Nuovo allarme ambientale nel porto di Policastro, nel comune di Santa Marina. Dopo le segnalazioni estive di vacanzieri che lamentavano acque torbide e dall’aspetto oleoso, in questi giorni sono stati rinvenuti numerosi pesci morti, galleggianti tra le imbarcazioni. A rilevare la situazione è stata la Guardia Agroforestale di Auletta, intervenuta su richiesta di alcuni turisti e autrice di una denuncia alle autorità competenti.
La vicenda ha innescato la dura presa di posizione del gruppo consiliare di opposizione Insieme per tutti, formato da Vincenzo Castaldo e Daria Scarpitta, che parla di «quadro allarmante» e di una «gestione fallimentare» da parte dell’amministrazione comunale.

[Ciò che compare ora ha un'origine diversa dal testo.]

(** Remove the key from the bucket of its height, and the bucket when it is empty. *)
Definition index_remove (ix : gmap Z (gset OutputKey)) (h : Z) (key : OutputKey)
  : gmap Z (gset OutputKey) :=
  match ix !! h with
  | Some set => let set := set ∖ {[key]} in if decide (set = ∅) then delete h ix else <[h := set]> ix
  | None => ix
  end.

(** [map.entry(k).or_insert(v)] *)
Definition or_insert {V} (m : gmap Z V) (k : Z) (v : V) : gmap Z V :=
  match m !! k with Some _ => m | None => <[k := v]> m end.

Definition add_output_ext (s : UtxoSet) (tx_hash index : Z) (output : TxOutput) (height : Z)
    (is_coinbase : bool) : UtxoSet :=
  let key := (tx_hash, index) in
  let stealth_addr := stealth_address output in
  let output_ref := mkOutputRef tx_hash index output height is_coinbase in
  mkUtxoSet
    (<[key := output_ref]> (outputs s))
    (key_images s)
    (index_insert (height_index s) height key)
    (index_insert (locator_index s) height key)
    (<[key := mkLocator stealth_addr (commitment output) height is_coinbase (lock_height output)]>
       (locator_outputs s))
    (or_insert (stealth_index s) stealth_addr key)
    (or_insert (output_index s) stealth_addr
       (mkIndexEntry (commitment output) height is_coinbase (lock_height output)))
    (db s)
    (wrap u64_max (total_outputs_ever s + 1))
    (reorg_disconnects_total s).

Definition add_output (s : UtxoSet) (tx_hash index : Z) (output : TxOutput) (height : Z) : UtxoSet :=
  add_output_ext s tx_hash index output height false.

Definition set_key_images (s : UtxoSet) (ki : gset Z) : UtxoSet :=
  mkUtxoSet (outputs s) ki (height_index s) (locator_index s) (locator_outputs s) (stealth_index s)
    (output_index s) (db s) (total_outputs_ever s) (reorg_disconnects_total s).

Definition spend_output (s : UtxoSet) (tx_hash index key_image : Z) : UtxoSet * bool :=
  if decide (key_image ∈ key_images s) then (s, false)
  else
    let s := set_key_images s ({[key_image]} ∪ key_images s) in
    let key := (tx_hash, index) in
    match outputs s !! key with
    | Some output_ref =>
        let stealth_addr := stealth_address (output output_ref) in
        (mkUtxoSet (delete key (outputs s)) (key_images s)
           (index_remove (height_index s) (height output_ref) key)
           (locator_index s) (locator_outputs s)
           (if decide (stealth_index s !! stealth_addr = Some key)
            then delete stealth_addr (stealth_index s) else stealth_index s)
           (output_index s) (db s) (total_outputs_ever s) (reorg_disconnects_total s), true)
    | None => (s, false)
    end.

Definition mark_key_image_spent (s : UtxoSet) (key_image : Z) : UtxoSet * bool :=
  if decide (key_image ∈ key_images s) then (s, false)
  else (set_key_images s ({[key_image]} ∪ key_images s), true).

Definition contains_key_image (s : UtxoSet) (ki : Z) : bool := bool_decide (ki ∈ key_images s).

Definition get_output (s : UtxoSet) (tx_hash index : Z) : option OutputRef := outputs s !! (tx_hash, index).

Definition get_output_by_stealth (s : UtxoSet) (stealth_addr : Z) : option OutputRef :=
  key ← stealth_index s !! stealth_addr; outputs s !! key.

Definition get_output_index_entry (s : UtxoSet) (stealth_addr : Z) : option OutputIndexEntry :=
  match output_index s !! stealth_addr with
  | Some entry => Some entry
  | None => match db s with Some d => d !! stealth_addr | None => None end
  end.

Definition evict_old_outputs (s : UtxoSet) (current_height keep_depth : Z) : UtxoSet :=
  if current_height <=? keep_depth then s
  else
    let cutoff := current_height - keep_depth in
    mkUtxoSet (outputs s) (key_images s) (height_index s) (locator_index s) (locator_outputs s)
      (stealth_index s) (filter (fun ae => cutoff <= entry_height (snd ae)) (output_index s)) (db s)
      (total_outputs_ever s) (reorg_disconnects_total s).

Definition output_count (s : UtxoSet) : Z := Z.of_nat (size (outputs s)).

Definition spent_key_image_count (s : UtxoSet) : Z := Z.of_nat (size (key_images s)).

Definition remove_output (s : UtxoSet) (tx_hash index : Z) : UtxoSet * option OutputRef :=
  let key := (tx_hash, index) in
  let locator_output := locator_outputs s !! key in
  let locator_index' :=
    match locator_output with
    | Some o => index_remove (locator_index s) (loc_height o) key
    | None => locator_index s
    end in
  let output_ref := outputs s !! key in
  let height_index' :=
    match output_ref with
    | Some o => index_remove (height_index s) (height o) key
    | None => height_index s
    end in
  let stealth_addr :=
    match output_ref with
    | Some o => Some (stealth_address (output o))
    | None => match locator_output with Some o => Some (public_key o) | None => None end
    end in
  match stealth_addr with
  | Some stealth_addr =>
      let owned := bool_decide (stealth_index s !! stealth_addr = Some key) in
      (mkUtxoSet (delete key (outputs s)) (key_images s) height_index' locator_index'
         (delete key (locator_outputs s))
         (if owned then delete stealth_addr (stealth_index s) else stealth_index s)
         (if owned then delete stealth_addr (output_index s) else output_index s)
         (if owned then option_map (delete stealth_addr) (db s) else db s)
         (total_outputs_ever s)
         (saturating_add u64_max (reorg_disconnects_total s) 1), output_ref)
  | None =>
      (mkUtxoSet (delete key (outputs s)) (key_images s) height_index' locator_index'
         (delete key (locator_outputs s)) (stealth_index s) (output_index s) (db s)
         (total_outputs_ever s) (reorg_disconnects_total s), output_ref)
  end.

Definition remove_key_image (s : UtxoSet) (ki : Z) : UtxoSet * bool :=
  (set_key_images s (key_images s ∖ {[ki]}), bool_decide (ki ∈ key_images s)).

(** ** Batches *)

Record UtxoBatch := mkBatch {
  adds : list (Z * Z * TxOutput * Z * bool);
  batch_key_images : list Z;
  removes : list OutputKey;
  key_image_removals : list Z }.

Definition add_one (s : UtxoSet) (a : Z * Z * TxOutput * Z * bool) : UtxoSet :=
  let '(h, i, o, ht, cb) := a in add_output_ext s h i o ht cb.

(** A loop that counts the calls that report a change. *)
Definition counting {A} (f : UtxoSet -> A -> UtxoSet * bool) (l : list A) (sc : UtxoSet * Z) : UtxoSet * Z :=
  fold_left (fun sc a => let '(s, c) := sc in let '(s, b) := f s a in (s, if b then c + 1 else c)) l sc.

Secondo quanto riferito dagli oppositori, la Guardia Agroforestale avrebbe ipotizzato la presenza di scarichi sospetti nelle acque portuali, circostanza che – se confermata – rappresenterebbe «un rischio grave per l’ambiente marino, la salute dei cittadini e l’immagine turistica del territorio».
«Il porto – sottolineano Castaldo e Scarpitta – è il cuore economico del nostro Comune, ma versa in una condizione di degrado e abbandono. Ai diportisti si chiedono soldi, ma in cambio non si offrono servizi né sicurezza: rifiuti, acqua sporca e ora persino pesci morti testimoniano l’assenza di programmazione e controllo».
Il comunicato non risparmia critiche alla giunta, accusata di aver ignorato nei mesi scorsi le segnalazioni sui problemi ambientali e strutturali dell’area portuale. «Amministrare – aggiungono – non significa solo indossare la fascia tricolore in cerimonie ed eventi, ma affrontare i problemi con visione e responsabilità».
Infine, il gruppo d’opposizione lancia un attacco diretto al facente funzione del sindaco, ricordando una sua dichiarazione in consiglio comunale: «Aveva detto che non si poteva lasciare l’incarico prima dell’estate per evitare la gestione commissariale. Se questo è il risultato – concludono Castaldo e Scarpitta – sarebbe stato meglio dimettersi. Sono ancora in tempo per farlo».